— EXERCISE MATERIAL —
==========
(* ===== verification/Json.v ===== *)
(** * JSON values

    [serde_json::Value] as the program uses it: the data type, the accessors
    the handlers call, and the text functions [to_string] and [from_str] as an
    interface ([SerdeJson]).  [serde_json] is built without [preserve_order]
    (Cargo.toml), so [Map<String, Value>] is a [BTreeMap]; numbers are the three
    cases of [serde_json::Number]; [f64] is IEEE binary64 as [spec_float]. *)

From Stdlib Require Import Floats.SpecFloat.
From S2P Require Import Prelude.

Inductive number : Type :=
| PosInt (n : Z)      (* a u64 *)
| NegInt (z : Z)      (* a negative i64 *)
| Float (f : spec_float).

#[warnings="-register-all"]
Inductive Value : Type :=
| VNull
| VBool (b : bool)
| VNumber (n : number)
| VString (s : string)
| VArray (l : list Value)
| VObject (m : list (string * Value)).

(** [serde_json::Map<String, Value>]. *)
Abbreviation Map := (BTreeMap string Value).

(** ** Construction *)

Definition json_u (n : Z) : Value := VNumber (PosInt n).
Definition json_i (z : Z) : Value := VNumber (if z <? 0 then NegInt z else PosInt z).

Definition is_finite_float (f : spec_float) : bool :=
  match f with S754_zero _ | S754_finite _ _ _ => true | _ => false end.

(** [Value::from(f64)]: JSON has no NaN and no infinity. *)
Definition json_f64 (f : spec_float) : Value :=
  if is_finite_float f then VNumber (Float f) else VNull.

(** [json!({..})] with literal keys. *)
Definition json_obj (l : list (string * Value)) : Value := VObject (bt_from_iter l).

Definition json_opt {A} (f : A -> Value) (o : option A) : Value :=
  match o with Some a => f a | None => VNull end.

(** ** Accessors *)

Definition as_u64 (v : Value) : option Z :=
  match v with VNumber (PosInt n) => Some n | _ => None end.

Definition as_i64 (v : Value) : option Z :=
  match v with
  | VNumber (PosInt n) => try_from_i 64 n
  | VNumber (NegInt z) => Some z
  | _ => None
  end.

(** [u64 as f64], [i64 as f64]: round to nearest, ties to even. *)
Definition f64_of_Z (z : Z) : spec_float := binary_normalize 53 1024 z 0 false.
==========
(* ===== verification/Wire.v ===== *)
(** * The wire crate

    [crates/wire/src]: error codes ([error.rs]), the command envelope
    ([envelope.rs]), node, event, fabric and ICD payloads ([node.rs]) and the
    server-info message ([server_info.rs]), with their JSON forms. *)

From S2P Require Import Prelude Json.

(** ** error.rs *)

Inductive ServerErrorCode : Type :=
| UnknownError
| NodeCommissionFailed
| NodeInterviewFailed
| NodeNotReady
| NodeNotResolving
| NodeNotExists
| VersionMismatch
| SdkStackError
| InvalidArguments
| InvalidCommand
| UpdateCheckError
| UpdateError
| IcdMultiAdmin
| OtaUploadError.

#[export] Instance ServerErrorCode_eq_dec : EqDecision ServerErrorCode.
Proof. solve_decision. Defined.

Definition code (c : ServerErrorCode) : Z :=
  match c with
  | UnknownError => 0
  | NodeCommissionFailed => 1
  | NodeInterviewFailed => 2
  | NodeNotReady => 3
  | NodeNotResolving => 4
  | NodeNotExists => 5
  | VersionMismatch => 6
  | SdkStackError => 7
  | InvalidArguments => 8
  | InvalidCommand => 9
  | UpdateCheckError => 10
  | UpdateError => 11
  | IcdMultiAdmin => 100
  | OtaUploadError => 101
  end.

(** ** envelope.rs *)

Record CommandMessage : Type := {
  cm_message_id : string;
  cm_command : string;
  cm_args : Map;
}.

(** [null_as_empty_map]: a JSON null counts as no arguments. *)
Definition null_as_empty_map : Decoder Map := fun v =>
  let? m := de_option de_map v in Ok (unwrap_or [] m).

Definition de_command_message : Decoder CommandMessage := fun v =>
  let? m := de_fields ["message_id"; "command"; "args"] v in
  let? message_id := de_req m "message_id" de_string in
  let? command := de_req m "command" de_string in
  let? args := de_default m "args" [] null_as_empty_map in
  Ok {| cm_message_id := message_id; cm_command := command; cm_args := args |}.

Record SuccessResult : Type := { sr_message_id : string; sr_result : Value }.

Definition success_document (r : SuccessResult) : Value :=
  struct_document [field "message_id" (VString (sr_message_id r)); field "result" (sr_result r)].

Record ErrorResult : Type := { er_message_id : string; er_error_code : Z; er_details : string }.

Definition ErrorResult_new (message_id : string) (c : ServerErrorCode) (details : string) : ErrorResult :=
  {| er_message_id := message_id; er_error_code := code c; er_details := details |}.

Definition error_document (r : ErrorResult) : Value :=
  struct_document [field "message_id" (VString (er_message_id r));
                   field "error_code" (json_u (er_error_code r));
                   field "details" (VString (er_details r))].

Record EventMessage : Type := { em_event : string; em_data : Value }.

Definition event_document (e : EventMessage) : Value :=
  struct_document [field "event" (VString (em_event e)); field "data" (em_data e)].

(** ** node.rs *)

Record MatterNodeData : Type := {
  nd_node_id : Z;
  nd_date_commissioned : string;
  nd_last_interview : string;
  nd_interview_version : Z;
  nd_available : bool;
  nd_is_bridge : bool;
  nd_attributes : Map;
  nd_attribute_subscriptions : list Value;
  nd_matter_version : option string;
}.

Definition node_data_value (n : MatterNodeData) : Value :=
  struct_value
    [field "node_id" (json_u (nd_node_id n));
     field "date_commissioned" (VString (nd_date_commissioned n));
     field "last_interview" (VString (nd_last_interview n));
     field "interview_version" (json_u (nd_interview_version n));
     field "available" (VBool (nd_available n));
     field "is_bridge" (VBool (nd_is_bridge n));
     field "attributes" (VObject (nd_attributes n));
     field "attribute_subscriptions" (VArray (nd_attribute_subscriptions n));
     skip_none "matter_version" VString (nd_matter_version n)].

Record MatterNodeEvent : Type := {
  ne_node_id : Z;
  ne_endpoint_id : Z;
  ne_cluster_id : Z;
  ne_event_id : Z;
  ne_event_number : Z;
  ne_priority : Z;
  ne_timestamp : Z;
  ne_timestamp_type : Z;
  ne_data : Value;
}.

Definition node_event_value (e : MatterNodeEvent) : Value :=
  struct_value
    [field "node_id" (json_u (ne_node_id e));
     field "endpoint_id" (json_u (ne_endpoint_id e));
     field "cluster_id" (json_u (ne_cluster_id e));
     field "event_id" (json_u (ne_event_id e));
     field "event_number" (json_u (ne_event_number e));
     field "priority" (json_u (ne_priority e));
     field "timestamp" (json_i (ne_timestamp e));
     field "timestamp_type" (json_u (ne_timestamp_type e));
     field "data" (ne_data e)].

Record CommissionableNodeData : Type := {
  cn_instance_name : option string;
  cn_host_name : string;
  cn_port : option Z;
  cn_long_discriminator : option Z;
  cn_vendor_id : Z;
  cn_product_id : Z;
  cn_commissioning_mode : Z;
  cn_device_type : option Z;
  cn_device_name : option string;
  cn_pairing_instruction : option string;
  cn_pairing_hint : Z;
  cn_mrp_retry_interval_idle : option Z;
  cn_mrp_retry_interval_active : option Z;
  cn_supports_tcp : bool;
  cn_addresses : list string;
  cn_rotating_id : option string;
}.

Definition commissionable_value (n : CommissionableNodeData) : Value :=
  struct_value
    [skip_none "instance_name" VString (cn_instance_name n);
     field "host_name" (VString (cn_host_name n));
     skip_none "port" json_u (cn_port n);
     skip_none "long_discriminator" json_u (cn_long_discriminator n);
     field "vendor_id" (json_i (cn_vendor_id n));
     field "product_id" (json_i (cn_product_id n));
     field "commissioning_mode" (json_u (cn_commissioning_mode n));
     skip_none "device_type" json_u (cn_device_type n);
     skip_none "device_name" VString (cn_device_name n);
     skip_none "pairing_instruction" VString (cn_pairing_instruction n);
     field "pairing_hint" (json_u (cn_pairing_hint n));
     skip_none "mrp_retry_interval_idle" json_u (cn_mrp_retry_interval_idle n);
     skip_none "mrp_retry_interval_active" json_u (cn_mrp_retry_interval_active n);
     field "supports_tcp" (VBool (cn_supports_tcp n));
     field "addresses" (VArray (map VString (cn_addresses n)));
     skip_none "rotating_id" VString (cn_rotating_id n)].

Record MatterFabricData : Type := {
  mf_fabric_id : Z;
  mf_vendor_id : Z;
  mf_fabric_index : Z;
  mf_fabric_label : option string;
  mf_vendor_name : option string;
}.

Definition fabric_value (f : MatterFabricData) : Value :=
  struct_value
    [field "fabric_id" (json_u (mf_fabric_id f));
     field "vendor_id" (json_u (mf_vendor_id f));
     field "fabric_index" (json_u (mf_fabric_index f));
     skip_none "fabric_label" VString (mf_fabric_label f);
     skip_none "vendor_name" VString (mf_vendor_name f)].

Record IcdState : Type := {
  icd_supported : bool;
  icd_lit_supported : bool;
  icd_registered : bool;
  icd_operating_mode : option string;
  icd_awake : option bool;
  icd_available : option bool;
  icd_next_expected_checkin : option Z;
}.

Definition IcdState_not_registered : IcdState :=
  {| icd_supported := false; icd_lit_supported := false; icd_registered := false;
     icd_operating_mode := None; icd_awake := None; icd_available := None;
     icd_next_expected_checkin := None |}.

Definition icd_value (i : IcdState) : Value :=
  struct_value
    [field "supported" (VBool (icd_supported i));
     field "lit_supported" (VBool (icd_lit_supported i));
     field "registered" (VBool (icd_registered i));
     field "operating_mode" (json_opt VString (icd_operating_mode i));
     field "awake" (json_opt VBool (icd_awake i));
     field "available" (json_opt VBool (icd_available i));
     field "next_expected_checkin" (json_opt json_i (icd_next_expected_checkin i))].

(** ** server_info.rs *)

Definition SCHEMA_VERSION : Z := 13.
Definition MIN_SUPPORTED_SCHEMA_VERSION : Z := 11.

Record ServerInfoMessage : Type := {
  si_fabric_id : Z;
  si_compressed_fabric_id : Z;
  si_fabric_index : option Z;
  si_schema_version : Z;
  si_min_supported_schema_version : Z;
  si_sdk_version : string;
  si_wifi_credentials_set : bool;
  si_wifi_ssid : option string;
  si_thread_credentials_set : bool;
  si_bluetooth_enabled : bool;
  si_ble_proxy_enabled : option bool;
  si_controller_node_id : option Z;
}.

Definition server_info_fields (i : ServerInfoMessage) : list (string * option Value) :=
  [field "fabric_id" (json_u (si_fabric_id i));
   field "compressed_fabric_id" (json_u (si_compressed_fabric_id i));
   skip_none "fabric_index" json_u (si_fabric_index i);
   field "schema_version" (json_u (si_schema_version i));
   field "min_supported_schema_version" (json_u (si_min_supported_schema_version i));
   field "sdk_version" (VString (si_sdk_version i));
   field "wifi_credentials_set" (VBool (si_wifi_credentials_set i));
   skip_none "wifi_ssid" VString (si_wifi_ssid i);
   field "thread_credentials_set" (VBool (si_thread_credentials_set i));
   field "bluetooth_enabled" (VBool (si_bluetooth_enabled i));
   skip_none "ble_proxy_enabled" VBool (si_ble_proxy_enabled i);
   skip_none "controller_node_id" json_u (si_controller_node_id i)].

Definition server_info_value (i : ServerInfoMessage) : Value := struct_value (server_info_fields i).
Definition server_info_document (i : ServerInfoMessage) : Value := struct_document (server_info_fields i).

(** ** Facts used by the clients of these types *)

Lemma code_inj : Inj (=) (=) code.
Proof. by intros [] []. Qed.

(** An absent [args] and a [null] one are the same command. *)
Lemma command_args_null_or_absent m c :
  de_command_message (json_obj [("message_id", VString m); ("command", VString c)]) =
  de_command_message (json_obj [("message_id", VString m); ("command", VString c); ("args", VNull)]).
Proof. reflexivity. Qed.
==========
— INSTRUCTIONS TO FOLLOW —
In the entries above, find the line holding "Definition null_as_empty_map : Decoder" and the line holding "nd_date_commissioned : string;", then retype exactly those two lines and every line between them, and nothing else.

— ANSWER TO THE PROBLEM —
Definition null_as_empty_map : Decoder Map := fun v =>
  let? m := de_option de_map v in Ok (unwrap_or [] m).

Definition de_command_message : Decoder CommandMessage := fun v =>
  let? m := de_fields ["message_id"; "command"; "args"] v in
  let? message_id := de_req m "message_id" de_string in
  let? command := de_req m "command" de_string in
  let? args := de_default m "args" [] null_as_empty_map in
  Ok {| cm_message_id := message_id; cm_command := command; cm_args := args |}.

Record SuccessResult : Type := { sr_message_id : string; sr_result : Value }.

Definition success_document (r : SuccessResult) : Value :=
  struct_document [field "message_id" (VString (sr_message_id r)); field "result" (sr_result r)].

Record ErrorResult : Type := { er_message_id : string; er_error_code : Z; er_details : string }.

Definition ErrorResult_new (message_id : string) (c : ServerErrorCode) (details : string) : ErrorResult :=
  {| er_message_id := message_id; er_error_code := code c; er_details := details |}.

Definition error_document (r : ErrorResult) : Value :=
  struct_document [field "message_id" (VString (er_message_id r));
                   field "error_code" (json_u (er_error_code r));
                   field "details" (VString (er_details r))].

Record EventMessage : Type := { em_event : string; em_data : Value }.

Definition event_document (e : EventMessage) : Value :=
  struct_document [field "event" (VString (em_event e)); field "data" (em_data e)].

(** ** node.rs *)

Record MatterNodeData : Type := {
  nd_node_id : Z;
  nd_date_commissioned : string;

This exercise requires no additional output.